In the run-up to the rally and as an outreach programme, KCR held interactions with these parties
Last Updated 26 January 2023, 19:40 IST

In the first major attempt to create a space for his newly-created Bharat Rashtra Samiti (BRS), Telangana Chief Minister K Chandrasekhar Rao organised a rally of non-BJP and non-congress parties during the third week of January. It was a political exercise set in motion to reshape the contours of the national landscape in preparation for the 2024 Lok Sabha elections.

The idea to launch a party that offers an alternate vision for the country was floated by KCR during the autumn of last year, and after securing a nod from the Election Commission to rename TRS—which KCR founded around the turn of the century in pursuit of a separate state—he swiftly moved to open the BRS party office in Delhi during December.

For the January 18 rally at Khammam, the attendees included three Chief Ministers—Pinarayi Vijayan of Kerala, Bhagwant Mann of Punjab, and Arvind Kejriwal of Delhi; former Uttar Pradesh Chief Minister Akhilesh Yadav; and Communist Party of India General Secretary D Raja. However, Bihar Chief Minister Nitish Kumar, his deputy Tejaswi Yadav of the Rashtriya Janata Dal, and former chief ministers H D Kumaraswamy (Karnataka) and Uddhav Thackrey (Maharashtra) were conspicuously absent.

In the run-up to the rally and as an outreach programme, KCR held interactions with these parties. Among them, Nitish Kumar considered a potent candidate around whom the opposition could rally, preferred to downplay his absence and termed the Khammam meeting a BRS event.

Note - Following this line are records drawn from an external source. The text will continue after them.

Lemma coordinate_iteration_result o now up r o1 :
  running o = true →
  _check_cross_agent_actions o = (r, o1) →
  _coordinate_agents_iteration now up o =
    match r with
    | Returned _ =>
        emit [EvSleep Coordinate 30]
          (write Coordinate "system" (system_entry now up o1) o1)
    | Raised e =>
        emit [EvLog "ERROR" ("Error in coordination: " +:+ exn_msg e);
              EvSleep Coordinate 10] o1
    end.
Proof.
  intros Hrun Hcheck.
  unfold _coordinate_agents_iteration, _update_global_state, bind, gets, modify.
  rewrite Hrun, Hcheck. by destruct r as [[]|e].
Qed.

Ltac only_system_is_written :=
  let Hin := fresh "Hin" in
  intros ? ? ? Hin; simpl in Hin;
  repeat (apply elem_of_cons in Hin as [Hin|Hin]; [by simplify_eq|]);
  by apply elem_of_nil in Hin.

Ltac finish_pass :=
  simpl; eexists; (split; [rewrite <- ?app_assoc; reflexivity|]);
  split_and!;
    try reflexivity;
    try only_system_is_written;
    try (intros ? ? ?; rewrite ?dict_get_set_ne by done; done);
    try (rewrite ?dict_get_set_ne by done; first [apply dict_get_set_eq | done]);
    try (by repeat first [apply list_elem_of_here | apply list_elem_of_further]).

(** C8. In a pass of the coordination loop the two extension points are
    called exactly when the data the monitoring agent published has a
    truthy ['pollution_alert'], with that data.  [handle_pollution_alert]
    of the agent registered as the predictive agent is called once, and the
    agent is left as the method left it.  [coordinate_pollution_response]
    of the agent registered as the community agent is called once after it,
    but only when the first call is out of the way: when the predictive
    agent is registered and its method raises or is missing, the community
    agent is not called in that pass and stays as it was.  No other agent
    is touched, no message is sent, and the pass assigns no key of the
    shared memory but ["system"]. *)
Theorem pollution_alert_triggers_extensions (o : Orchestrator) (now up : timestamp) :
  running o = true →
  let o' := _coordinate_agents_iteration now up o in
  let predictive := is_extension "PredictiveActionAgent" "handle_pollution_alert" in
  let community :=
    is_extension "CommunityCoordinationAgent" "coordinate_pollution_response" in
  ∃ evs,
    trace o' = trace o ++ evs ∧
    count is_message evs = 0 ∧
    (∀ w k v, EvWrite w k v ∈ evs → w = Coordinate ∧ k = "system") ∧
    (∀ k, k ≠ "PredictiveActionAgent" → k ≠ "CommunityCoordinationAgent" →
          dict_get (agents o') k = dict_get (agents o) k) ∧
    count is_extension_call evs = count predictive evs + count community evs ∧
    match alert_data o with
    | None => agents o' = agents o ∧ count is_extension_call evs = 0
    | Some monitoring_data =>
        match dict_get (agents o) "PredictiveActionAgent" with
        | None => count predictive evs = 0
        | Some p =>
            match handle_pollution_alert (agent_class p) with
            | Some h =>
                count predictive evs = 1 ∧
                EvExtension "PredictiveActionAgent" "handle_pollution_alert"
                  monitoring_data ∈ evs ∧
                dict_get (agents o') "PredictiveActionAgent"
                  = Some (call h monitoring_data p).2
            | None =>
                count predictive evs = 0 ∧
                dict_get (agents o') "PredictiveActionAgent" = Some p
            end
        end ∧
        match dict_get (agents o) "CommunityCoordinationAgent" with
        | None => count community evs = 0
        | Some c =>
            match coordinate_pollution_response (agent_class c) with
            | Some g =>
                if first_call_returned monitoring_data o then
                  count community evs = 1 ∧
                  EvExtension "CommunityCoordinationAgent"
                    "coordinate_pollution_response" monitoring_data ∈ evs ∧
                  dict_get (agents o') "CommunityCoordinationAgent"
                    = Some (call g monitoring_data c).2
                else
                  count community evs = 0 ∧
                  dict_get (agents o') "CommunityCoordinationAgent" = Some c
            | None =>
                count community evs = 0 ∧
                dict_get (agents o') "CommunityCoordinationAgent" = Some c
            end
        end
    end.
Proof.
  intros Hrun o' predictive community. subst o'.
  unfold first_call_returned.
  destruct (alert_data o) as [monitoring_data|] eqn:Halert.
  2:{ pose proof (check_cross_agent_actions_no_alert o Halert) as Hcheck.
      destruct (_check_cross_agent_actions o) as [r o1] eqn:Hresult.
      simpl in Hcheck. subst o1.
      rewrite (coordinate_iteration_result o now up _ _ Hrun Hresult).
      destruct r as [[]|e]; finish_pass. }
  pose proof (check_cross_agent_actions_alert o monitoring_data Halert) as Hcheck.
  unfold bind at 1 in Hcheck. rewrite guarded_call_cases in Hcheck.
  destruct (dict_get (agents o) "PredictiveActionAgent") as [p|] eqn:Hp.
  - destruct (handle_pollution_alert (agent_class p)) as [h|].
    + destruct (call h monitoring_data p) as [[r|e] p'] eqn:Hcall;
        cbn [fst snd] in Hcheck.
      * rewrite guarded_call_cases in Hcheck. cbn [agents set_agents emit] in Hcheck.
        rewrite dict_get_set_ne in Hcheck by done.
        destruct (dict_get (agents o) "CommunityCoordinationAgent") as [c|] eqn:Hc.
        -- destruct (coordinate_pollution_response (agent_class c)) as [g|].
           ++ destruct (call g monitoring_data c) as [[r'|e'] c'] eqn:Hcall';
                cbn [fst snd] in Hcheck;
                rewrite (coordinate_iteration_result o now up _ _ Hrun Hcheck);
                finish_pass.
           ++ rewrite (coordinate_iteration_result o now up _ _ Hrun Hcheck).
              finish_pass.
        -- rewrite (coordinate_iteration_result o now up _ _ Hrun Hcheck).
           finish_pass.
      * rewrite (coordinate_iteration_result o now up _ _ Hrun Hcheck).
        destruct (dict_get (agents o) "CommunityCoordinationAgent") as [c|] eqn:Hc;
          [destruct (coordinate_pollution_response (agent_class c)) as [g|]|];
          finish_pass.
    + rewrite (coordinate_iteration_result o now up _ _ Hrun Hcheck).
      destruct (dict_get (agents o) "CommunityCoordinationAgent") as [c|] eqn:Hc;
        [destruct (coordinate_pollution_response (agent_class c)) as [g|]|];
        finish_pass.
  - rewrite guarded_call_cases in Hcheck.
    destruct (dict_get (agents o) "CommunityCoordinationAgent") as [c|] eqn:Hc.
    + destruct (coordinate_pollution_response (agent_class c)) as [g|].
      * destruct (call g monitoring_data c) as [[r'|e'] c'] eqn:Hcall';
          cbn [fst snd] in Hcheck;
          rewrite (coordinate_iteration_result o now up _ _ Hrun Hcheck);
          finish_pass.
      * rewrite (coordinate_iteration_result o now up _ _ Hrun Hcheck).
        finish_pass.
    + rewrite (coordinate_iteration_result o now up _ _ Hrun Hcheck).
      finish_pass.
Qed.

Lemma pollution_alert_triggers_extensions_witness :
  let ags := [Examples.monitor; Examples.predictive_agent; Examples.coordinator] in
  let o := _run_agent_iteration "EnvironmentalMonitoringAgent" "2024-05-01T10:00:00"
             (start (__init__ ags)).2 in
  let o' := _coordinate_agents_iteration "2024-05-01T10:00:30" "2024-05-01T10:00:30" o in
  running o = true ∧
  ∃ evs,
    trace o' = trace o ++ evs ∧
    count (is_extension "PredictiveActionAgent" "handle_pollution_alert") evs = 1 ∧
    count (is_extension "CommunityCoordinationAgent" "coordinate_pollution_response") evs = 1 ∧
    count is_message evs = 0 ∧
    (action_count ∘ data <$> dict_get (agents o) "CommunityCoordinationAgent") = Some 0%Z ∧
    (action_count ∘ data <$> dict_get (agents o') "CommunityCoordinationAgent") = Some 1%Z.
Proof.
  intros ags o o'. split; [reflexivity|].
  destruct (pollution_alert_triggers_extensions o "2024-05-01T10:00:30"
              "2024-05-01T10:00:30" eq_refl)
    as (evs & Htr & Hmsg & _ & _ & _ & H).
  assert (alert_data o = Some Examples.alert_result) as Halert by reflexivity.
  rewrite Halert in H. destruct H as [Hp Hc].
  assert (∃ p, dict_get (agents o) "PredictiveActionAgent" = Some p ∧
               handle_pollution_alert (agent_class p) =
                 Some (PredictiveActionAgent.handle_pollution_alert
                         "2024-05-01T10:00:30" "2024-05-01T14:00:30"))
    as (p & Hget & Hh) by (by eexists).
  rewrite Hget, Hh in Hp. destruct Hp as (Hp & _).
  assert (∃ c, dict_get (agents o) "CommunityCoordinationAgent" = Some c ∧
               coordinate_pollution_response (agent_class c) = Some Examples.counting ∧
               action_count (data c) = 0%Z ∧
               action_count (data (call Examples.counting Examples.alert_result c).2) = 1%Z)
    as (c & Hget' & Hg & Hbefore & Hafter) by (by eexists).
  assert (first_call_returned Examples.alert_result o = true) as Hfirst by reflexivity.
  rewrite Hget', Hg, Hfirst in Hc. destruct Hc as (Hc & _ & Hc').
  exists evs. split_and!; [exact Htr|exact Hp|exact Hc|exact Hmsg| |].
  - rewrite Hget'. exact (f_equal Some Hbefore).
  - subst o'. rewrite Hc'. exact (f_equal Some Hafter).
Defined.

(** C8 as the claim has it fails when the first call raises: the data has
    the alert and the community agent is registered with its method, and
    yet the pass ends without calling it.  The two calls are awaited one
    after the other inside one [try]. *)
Lemma raising_alert_handler_skips_community :
  let ags := [Examples.monitor; Examples.raising_predictor; Examples.coordinator] in
  let o := _run_agent_iteration "EnvironmentalMonitoringAgent" "2024-05-01T10:00:00"
             (start (__init__ ags)).2 in
  let o' := _coordinate_agents_iteration "2024-05-01T10:00:30" "2024-05-01T10:00:30" o in
  pollution_alert o = true ∧
  registered "CommunityCoordinationAgent" o = true ∧
  (coordinate_pollution_response ∘ agent_class
     <$> dict_get (agents o) "CommunityCoordinationAgent") = Some (Some Examples.counting) ∧
  trace o' = trace o ++
    [EvExtension "PredictiveActionAgent" "handle_pollution_alert" Examples.alert_result;
     EvLog "ERROR" "Error in coordination: model not loaded";
     EvSleep Coordinate 10] ∧
  count (is_extension "CommunityCoordinationAgent" "coordinate_pollution_response")
    (drop (length (trace o)) (trace o')) = 0 ∧
  dict_get (agents o') "CommunityCoordinationAgent"
    = dict_get (agents o) "CommunityCoordinationAgent".
Proof. by split_and!. Qed.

The early experiment by KCR provided a glimpse of the different layers of approach parties opposed to the BJP have. Of the leaders present at the January 18 rally, parties can be broken down into three formations: the Aam Aadmi Party, the Left, consisting of the Communist Party of India (Marxist) and the CPI, and the Samajwadi Party.

The presence of these leaders can best be explained as a process of exploring alternative formations, considering that the efficacy of the Congress Party to challenge the BJP remains diminished. Barring the AAP, all other parties have either been in alliance with the Congress or had an understanding with the Grand Old Party. In the case of AAP, it was the Congress that extended support in Delhi after the nascent party fell short of a majority in the 2013 assembly polls.

Ahead of the 2019 general elections, KCR abandoned his attempt to form a Federal Front after the idea found few takers, and this time around, the seasoned politician changed tack by declaring the BRS would take the lead. To underscore the primacy of BRS, he gave the slogan “Ab ki baar, Kisan Sarkar” (this time it will be a government of farmers) at the Centre.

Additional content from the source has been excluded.